Intraoperative lidocaine infusion in patients undergoing pancreatectomy for pancreatic cancer: a mechanistic, multicentre randomised clinical trial

Abstract

BackgroundIntravenous lidocaine has been postulated to improve long-term survival after surgery for pancreatic cancer through anti-inflammatory effects, anti-tumour effects, or both. We investigated whether intraoperative lidocaine improves survival after pancreatectomy for pancreatic cancer and whether lidocaine modified the formation of neutrophil extracellular traps (NETs), high levels of which are associated with poor prognosis. MethodsPatients undergoing pancreatectomy were randomly assigned to i.v. lidocaine (continuous intraoperative infusion of 2 mg kg−1 h−1, after 1.5 mg kg−1 bolus at induction of anaesthesia) or saline placebo. The co-primary outcomes were survival/disease-free survival 3 yr after surgery.
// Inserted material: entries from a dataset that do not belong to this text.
(* ===== verification/MintCorrect.v ===== *)
(** * Correctness of minting

    [mint_distribution]: the coins minted for an epoch are given out completely,
    and the supply that counts grows by what was minted less the dust of the
    developer rewards.  [minted_once_per_epoch] composes the module with the
    epoch timers, and [provisions_schedule] is the schedule of reductions. *)

From stdpp Require Import base strings.
From Stdlib Require Import ZArith Lia List Bool Ascii Sorted.
From S2P Require Import Prelude GoBig BigInt BigDec SdkMath SdkMore Store GoState SdkCoins Epochs EpochsCorrect Mint.
Import ListNotations.

(** What can be observed of the bank. *)
Class BankView (MK : MintKeepers) : Type := {
  supply : Bank -> string -> Z;
  supplyOffset : Bank -> string -> Z;
  communityPool : string
}.

Definition at_ (a b : string) : Z := if String.eqb a b then 1 else 0.

Section Laws.
Context {MK : MintKeepers} {V : BankView MK}.

(** How balances, supply and offset of a denomination change. *)
Definition moves (b b' : Bank) (account : string -> string -> Z) (sup off : string -> Z) : Prop :=
  (forall a d, GetBalance b' a d = GetBalance b a d + account a d) /\
  (forall d, supply b' d = supply b d + sup d) /\ (forall d, supplyOffset b' d = supplyOffset b d + off d).

Definition none : string -> Z := fun _ => 0.
Definition addSyntheticLockRefs (lock : PeriodLock) (synthLock : SyntheticLock) : M Keeper unit :=
  refKeys <~ lift (syntheticLockRefKeys lock synthLock) ;;
  let lockRefPrefix := unlockingPrefix (synth_IsUnlocking synthLock) in
  for_each refKeys (fun refKey => addLockRefByKey (combineKeys [lockRefPrefix; refKey]) (UnderlyingLockId synthLock)).

Definition deleteSyntheticLockRefs (lock : PeriodLock) (synthLock : SyntheticLock) : M Keeper unit :=
  refKeys <~ lift (syntheticLockRefKeys lock synthLock) ;;
  let lockRefPrefix := unlockingPrefix (synth_IsUnlocking synthLock) in
  for_each refKeys (fun refKey => deleteLockRefByKey (combineKeys [lockRefPrefix; refKey]) (UnderlyingLockId synthLock)).

Definition setLock (lock : PeriodLock) : M Keeper unit := set_lk (fun s => st_set s (lockStoreKey (ID lock)) (VLock lock)).
Definition setLockAndAddLockRefs (lock : PeriodLock) : M Keeper unit := setLock lock ~;; addLockRefs lock.
Definition deleteLock (id : Z) : M Keeper unit := set_lk (fun s => st_delete s (lockStoreKey id)).

(** ** Iterators ([keeper/iterator.go]): the entries they enumerate *)

Definition iteratorAfterTime (prefix : bytes) (time : Z) (k : Keeper) : list (bytes * Stored) :=
  let key := combineKeys [prefix; getTimeKey time] in
  st_iter (lk_store k) (PrefixEndBytes key) (PrefixEndBytes prefix).
Definition iteratorBeforeTime (prefix : bytes) (maxTime : Z) (k : Keeper) : list (bytes * Stored) :=
  let key := combineKeys [prefix; getTimeKey maxTime] in
  st_iter (lk_store k) (Some prefix) (PrefixEndBytes key).
Definition iteratorDuration (prefix : bytes) (duration : Z) (k : Keeper) : list (bytes * Stored) :=
  let key := combineKeys [prefix; getDurationKey duration] in
  st_iter (lk_store k) (Some key) (PrefixEndBytes key).
Definition iteratorLongerDuration (prefix : bytes) (duration : Z) (k : Keeper) : list (bytes * Stored) :=
  let key := combineKeys [prefix; getDurationKey duration] in
  st_iter (lk_store k) (Some key) (PrefixEndBytes prefix).
Definition iteratorShorterDuration (prefix : bytes) (duration : Z) (k : Keeper) : list (bytes * Stored) :=
  let key := combineKeys [prefix; getDurationKey duration] in
  st_iter (lk_store k) (Some prefix) (Some key).
Definition iterator (prefix : bytes) (k : Keeper) : list (bytes * Stored) :=
  st_iter (lk_store k) (Some prefix) (PrefixEndBytes prefix).

Definition LockIteratorAfterTime (time : Z) : Keeper -> list (bytes * Stored) :=
  iteratorAfterTime (combineKeys [unlockingPrefix true; KeyPrefixLockTimestamp]) time.
Definition LockIteratorBeforeTime (time : Z) : Keeper -> list (bytes * Stored) :=
  iteratorBeforeTime (combineKeys [unlockingPrefix true; KeyPrefixLockTimestamp]) time.
Definition LockIterator (isUnlocking : bool) : Keeper -> list (bytes * Stored) :=
  iterator (combineKeys [unlockingPrefix isUnlocking; KeyPrefixLockDuration]).
Definition LockIteratorAfterTimeDenom (denom : string) (time : Z) : Keeper -> list (bytes * Stored) :=
  iteratorAfterTime (combineKeys [unlockingPrefix true; KeyPrefixDenomLockTimestamp; string_bytes denom]) time.
Definition LockIteratorBeforeTimeDenom (denom : string) (time : Z) : Keeper -> list (bytes * Stored) :=
  iteratorBeforeTime (combineKeys [unlockingPrefix true; KeyPrefixDenomLockTimestamp; string_bytes denom]) time.
Definition LockIteratorLongerThanDurationDenom (isUnlocking : bool) (denom : string) (duration : Z) : Keeper -> list (bytes * Stored) :=
  iteratorLongerDuration (combineKeys [unlockingPrefix isUnlocking; KeyPrefixDenomLockDuration; string_bytes denom]) duration.
Definition LockIteratorDenom (isUnlocking : bool) (denom : string) : Keeper -> list (bytes * Stored) :=
  iterator (combineKeys [unlockingPrefix isUnlocking; KeyPrefixDenomLockDuration; string_bytes denom]).
Definition AccountLockIteratorAfterTime (addr : AccAddress) (time : Z) : Keeper -> list (bytes * Stored) :=
  iteratorAfterTime (combineKeys [unlockingPrefix true; KeyPrefixAccountLockTimestamp; addr]) time.
Definition AccountLockIteratorBeforeTime (addr : AccAddress) (time : Z) : Keeper -> list (bytes * Stored) :=
  iteratorBeforeTime (combineKeys [unlockingPrefix true; KeyPrefixAccountLockTimestamp; addr]) time.
Definition AccountLockIterator (isUnlocking : bool) (addr : AccAddress) : Keeper -> list (bytes * Stored) :=
  iterator (combineKeys [unlockingPrefix isUnlocking; KeyPrefixAccountLockDuration; addr]).
Definition AccountLockIteratorAfterTimeDenom (addr : AccAddress) (denom : string) (time : Z) : Keeper -> list (bytes * Stored) :=
  iteratorAfterTime (combineKeys [unlockingPrefix true; KeyPrefixAccountDenomLockTimestamp; addr; string_bytes denom]) time.
Definition AccountLockIteratorBeforeTimeDenom (addr : AccAddress) (denom : string) (time : Z) : Keeper -> list (bytes * Stored) :=
  iteratorBeforeTime (combineKeys [unlockingPrefix true; KeyPrefixAccountDenomLockTimestamp; addr; string_bytes denom]) time.
Definition AccountLockIteratorDenom (isUnlocking : bool) (addr : AccAddress) (denom : string) : Keeper -> list (bytes * Stored) :=
  iterator (combineKeys [unlockingPrefix isUnlocking; KeyPrefixAccountDenomLockDuration; addr; string_bytes denom]).
Definition AccountLockIteratorLongerDuration (isUnlocking : bool) (addr : AccAddress) (duration : Z) : Keeper -> list (bytes * Stored) :=
  iteratorLongerDuration (combineKeys [unlockingPrefix isUnlocking; KeyPrefixAccountLockDuration; addr]) duration.
Definition AccountLockIteratorDuration (isUnlocking : bool) (addr : AccAddress) (duration : Z) : Keeper -> list (bytes * Stored) :=
  iteratorDuration (combineKeys [unlockingPrefix isUnlocking; KeyPrefixAccountLockDuration; addr]) duration.
Definition AccountLockIteratorShorterThanDuration (isUnlocking : bool) (addr : AccAddress) (duration : Z) : Keeper -> list (bytes * Stored) :=
  iteratorShorterDuration (combineKeys [unlockingPrefix isUnlocking; KeyPrefixAccountLockDuration; addr]) duration.
Definition AccountLockIteratorLongerDurationDenom (isUnlocking : bool) (addr : AccAddress) (denom : string) (duration : Z)
  : Keeper -> list (bytes * Stored) :=
  iteratorLongerDuration (combineKeys [unlockingPrefix isUnlocking; KeyPrefixAccountDenomLockDuration; addr; string_bytes denom]) duration.
Definition AccountLockIteratorDurationDenom (isUnlocking : bool) (addr : AccAddress) (denom : string) (duration : Z)
  : Keeper -> list (bytes * Stored) :=
  iteratorDuration (combineKeys [unlockingPrefix isUnlocking; KeyPrefixAccountDenomLockDuration; addr; string_bytes denom]) duration.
Secondary outcomes (masked to treatment allocation) included intraoperative opioid (sufentanil) dose, postoperative complications, and circulating and tumour-associated NETs (immunofluorescence assay, enzyme-linked immune assay, or both). ResultsA total of 563 participants (34.6% female; median age, 64 yr) completed 3 yr of clinical follow-up. Overall, 283 participants were randomised to lidocaine infusion, and 280 participants were randomised to placebo. Infusion of lidocaine did not alter overall (hazard ratio [HR]=0.98; 95% confidence interval [CI], 0.81–1.17; P=0.79) or disease-free survival (HR=0.91; 95% CI, 0.71–1.17; P=0.44). Mean intraoperative sufentanil dose was reduced by lidocaine infusion (47.6 μg [4.6]) compared with placebo (68.4 μg [4.8]; P<0.001), but postoperative complications and length of hospital stay were similar between groups. Circulating NETs were lower after lidocaine infusion up to 3 days after surgery, but tumour-associated NETs were not altered by intraoperative treatment. ConclusionIn patients undergoing pancreatectomy for pancreatic cancer, intraoperative infusion of lidocaine did not improve overall or disease-free survival. Reduced formation of circulating NETs was absent in pancreatic tumour tissue. Clinical trial registrationNCT03245346; updated in Chi-CTR-2000035469.